How Big Is Too Big?How big is "too" big for the dry pipe sprinkler system? This is the real question. Traditionally the contractor has had to build the dry system and open the inspector's test valve in order to get a measure of the system performance. Should the dry system fail to meet the 60-second criteria, the traditional response has been to lower the system operating air pressure to a minimum in order to improve the water transit time.
A new dry pipe system called the LDX system from The Reliable Automatic Sprinkler Company was designed to lower system air pressures. LDX stands for Lo-Pressure Dry system with an external reset. Lower system operating air pressures provide the contractor with the opportunity to install larger dry pipe systems with faster water transit times.
Traditional differential dry pipe valves have a 5 to 1 or 6 to 1 air to water area ratio of the clapper assembly. The LDX system has a 17 to 1 ratio. The high ratio of the LDX valve allows high static water pressures to be held back with very low air pressures. Lower system air pressures also mean that smaller air compressors can be used to fill the system. The air fill time of the system is also reduced, even when a smaller air compressor is utilized. Shorter fill times translate into labor hours saved on test day.
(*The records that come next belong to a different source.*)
Lemma Split_complete k c e r :
  is_bytes c -> is_bytes r -> item k c e -> zlen (e ++ r) < 2 ^ 63 ->
  Raw.Split (e ++ r) = Done (k, c, r).
Proof.
  intros Hc Hr Hitem Hlen. change (Raw.Split ?b) with (split_at b (Raw.readKind b)).
  assert (Hgen : forall small large,
    (k = String /\ small = 0x80 /\ large = 0xB7 /\ (forall x, c = [x] -> 0x80 <= x)) \/
    (k = List /\ small = 0xC0 /\ large = 0xF7) ->
    e = Spec.head small large (zlen c) ++ c ->
    split_at (e ++ r) (Raw.readKind (e ++ r)) = Done (k, c, r)).
  { intros small large Hk ->. rewrite <- app_assoc in *.
    assert (Hzc : zlen c < 2 ^ 63).
    { rewrite !zlen_app in Hlen. pose proof (zlen_nonneg r).
      pose proof (zlen_nonneg (Spec.head small large (zlen c))). lia. }
    destruct (decide (zlen c < 56)) as [Hs|Hs].
    - rewrite head_short in * by done. cbn [app] in *. rewrite (readKind_short k) by naive_solver.
      rewrite (checkSize_done [small + zlen c] c r k Hlen : Raw.checkSize _ k 1 _ = _).
      apply (split_at_done [small + zlen c] c r k).
    - rewrite head_long in * by lia. cbn [app] in *.
      rewrite (readKind_long k) by (done || lia || naive_solver).
      rewrite <- (zlen_cons (large + zlen (Big.Bytes (zlen c)))).
      rewrite checkSize_done by done.
      apply (split_at_done (_ :: Big.Bytes (zlen c)) c r k). }
  destruct Hitem as [x Hx|c Hx|c].
  - cbn [app] in *. unfold Raw.readKind. rewrite (proj2 (Z.ltb_lt _ _)) by lia.
    pose proof (zlen_nonneg r).
    rewrite checkSize_spec, (proj2 (Z.leb_le _ _)) by (rewrite zlen_cons in *; lia).
    apply (split_at_done [] [x] r Byte).
  - apply (Hgen 0x80 0xB7); [|done]. left. naive_solver.
  - apply (Hgen 0xC0 0xF7); [|done]. right. naive_solver.
Qed.

(** On byte strings shorter than 2^63, [Split] succeeds exactly on a
    canonically encoded item followed by the rest, and returns its kind, its
    content and the rest; no other input is accepted. *)
Lemma Split_canonical (b : bytes) (k : Kind) (c r : bytes)
  (Hb : is_bytes b) (Hlen : zlen b < 2 ^ 63) :
  Raw.Split b = Done (k, c, r) <-> is_bytes c /\ exists e, item k c e /\ b = e ++ r.
Proof.
  split.
  - intros H. destruct (Split_sound b k c r Hb Hlen H) as (e & He & ->).
    split; [|by exists e]. apply is_bytes_app in Hb as [Hb _].
    destruct He; [done|..]; unfold Spec.lst in *; by apply is_bytes_app in Hb as [_ ?].
  - intros (Hc & e & He & ->). apply is_bytes_app in Hb as [_ Hr].
    by apply Split_complete.
Qed.

(** Every outcome of [readKind]: a header within the input, an error, or the
    out-of-range read of [buf[1]]. *)
Lemma readSize_outcome b slen :
  1 <= slen -> (exists n, Raw.readSize b slen = Done n /\ 56 <= n /\ slen <= zlen b) \/
               (exists e, Raw.readSize b slen = Error e).
Proof.
  intros Hs. unfold Raw.readSize. rewrite Z.gtb_ltb.
  case_match eqn:E1; [by eauto|]. case_match eqn:E2; [by eauto|]. bool_to_prop.
  destruct (zget_Some b 0) as [x Hx]; [lia|]. rewrite Hx. simpl_outcome.
  case_match; [by eauto|]. left. eexists. split; [done|]. lia.
Qed.

Lemma readKind_outcome b :
  is_bytes b -> zlen b < 2 ^ 63 ->
  (exists k ts cs, Raw.readKind b = Done (k, ts, cs) /\ 0 <= ts /\ 0 <= cs /\
                   1 <= ts + cs <= zlen b) \/
  (exists e, Raw.readKind b = Error e) \/ (Raw.readKind b = Panic /\ b = [0x81]).
Proof.
  intros Hb Hlen. destruct b as [|x b]; [by right; left; eexists|].
  pose proof Hb as [Hx _]%is_bytes_cons. unfold is_byte in Hx. pose proof (zlen_nonneg b).
  rewrite zlen_cons in *.
  assert (Hcheck : forall k ts cs, 0 <= ts <= zlen b + 1 -> 0 <= cs -> 1 <= ts + cs ->
    (exists k' ts' cs', Raw.checkSize (x :: b) k ts cs = Done (k', ts', cs') /\ 0 <= ts' /\
       0 <= cs' /\ 1 <= ts' + cs' <= zlen b + 1) \/
    (exists e, Raw.checkSize (x :: b) k ts cs = Error e)).
  { intros k ts cs Hts Hcs Hsum. rewrite checkSize_spec by (rewrite zlen_cons; lia).
    rewrite zlen_cons. case_match; bool_to_prop; [left|right; by eexists].
    do 3 eexists. split; [done|]. lia. }
  assert (Hlong : forall k slen, 1 <= slen ->
    (exists k' ts cs, (s ← Raw.readSize b slen; Raw.checkSize (x :: b) k (slen + 1) s) =
       Done (k', ts, cs) /\ 0 <= ts /\ 0 <= cs /\ 1 <= ts + cs <= zlen b + 1) \/
    (exists e, (s ← Raw.readSize b slen; Raw.checkSize (x :: b) k (slen + 1) s) = Error e)).
  { intros k slen Hs. destruct (readSize_outcome b slen Hs) as [(n & -> & Hn & Hl)|(e & ->)].
    - simpl_outcome. apply Hcheck; lia.
    - right. by eexists. }
  unfold Raw.readKind. change (zdrop 1 (x :: b)) with b.
  repeat case_match; bool_to_prop;
    try (destruct (Hcheck Byte 0 1) as [?|?]; [lia..|by left|by right; left]);
    try (destruct (Hcheck String 1 (x - 128)) as [?|?]; [lia..|by left|by right; left]);
    try (destruct (Hcheck List 1 (x - 192)) as [?|?]; [lia..|by left|by right; left]);
    try (destruct (Hlong String (x - 183)) as [?|?]; [lia..|by left|by right; left]);
    try (destruct (Hlong List (x - 247)) as [?|?]; [lia..|by left|by right; left]).
  destruct b as [|y b]; [right; right; split; [done|f_equal; lia]|].
  change (zget (x :: y :: b) 1) with (Some y). simpl_outcome.
  case_match; [right; left; by eexists|].
  destruct (Hcheck String 1 (x - 128)) as [?|?]; [lia..|by left|by right; left].
Qed.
Even with the high ratio LDX system and lower system air pressures, the question remains, how big can the system be? How does one calculate the water transit time? Hydraulic calculations for fire sprinkler systems are relatively simple due to the fact that the water traveling through the sprinkler system piping is in a steady state condition. Although the process can be arduous to tabulate all of the flows and friction losses in the piping network, the governing equations are relatively simple compared with the mechanics of water entering a dry pipe sprinkler system that is charged with air. When both air and water are simultaneously flowing through the same piping network, the system is experiencing a two-phase flow of fluid. The air is the gas phase fluid and the water is the liquid phase fluid. Each phase of fluid flow is subject to its own set of governing equations, and to complicate the mechanics further, the air is being compressed and hence is not in a steady state flow condition. Simply stated, the empirical calculation for the water transit time in a dry pipe sprinkler system is far too complex to be solved economically. As discouraging as this sounds at this point, there does exist a simpler approach to this complex task.
As industry professionals, we are all familiar with the Hazen-Williams formula for calculating the pressure loss of water, traveling under steady state conditions, through standard piping geometry. But perhaps we are not as familiar with the history or the mechanics behind the Hazen-Williams equation. Messrs. Hazen and Williams did not take the empirical approach to their equation, but rather a measured, statistical approach. Hazen and Williams actually built piping networks connected to a water storage vessel and measured the actual pressure drop across the piping for an array of various pipe sizes and flow rates. Thus armed with volumes of data, they returned to the laboratory and plotted the results. Their equation is a fit to the graphed curves of the measured data and not empirically derived.
Reliable has taken an analogous approach to the water transit time issue in large dry pipe systems. The company systematically measured the LDX performance in an effort to tabulate a base of data for which large dry systems meet the 60-second requirement. From this approach, they identified some of the limiting factors in dry system performance.
First, the water supply must be adequate to operate the system. The true measure of the kinetic energy of a water supply is the flow rate, in gallons per minute (gpm). The flow rate directly translates to the velocity at which the water will travel through the piping. As a general guideline or rule of thumb, the minimum required flow rate is twice the systems capacity. The second limiting factor is the overall travel distance from the LDX clapper to the inspector's test discharge orifice. The test data reveals that 450 ft. of travel distance approaches the upper limit of success. Table 1 illustrates many of LDX successes.
Travel distance and water supply flow rate are the two most important factors to consider when designing large dry pipe sprinkler systems. The following is a list of design suggestions that will improve a systems ability to meet the 60-second rule:
- Do not loop the cross mains. Center- or end-fed systems work best. Looping the cross mains is very hydraulically efficient, but can double the water transit time since the supply needs to fill both legs of the loop simultaneously.
- Locate the LDX system riser as close to the hazard as possible.
- Avoid long runs of feed mains.
- Use large orifice sprinklers (K = 8.0 or greater). A large orifice smooth bore bushing in the inspector's test will discharge the air in the system exponentially faster than standard sprinklers.
- Keep the length of the inspector's test piping to a minimum.
- Make the pipe size of the inspector's test line the same size as the branch line tailpiece that supplies the last sprinkler.
- Use a quick opening, full port ball valve as the inspector's test valve.
There are many advantages and benefits of the LDX dry pipe system in addition to faster water transit times.
- Smaller, less expensive air compressors fill the system faster, which saves labor.
- Segmented preassembled trim is fast and easy to install.
- Allows the economical use of nitrogen in lieu of costly regenerative air compressors for freezer applications.
- No priming water is required to seal the clapper.
- The system can be hydrostatically tested with the clapper assembly in the seated position.
- The external reset feature eliminates the need to remove the cover plate in order to reset the system.
- For static supply pressures greater than 125 psi, accelerators may be eliminated.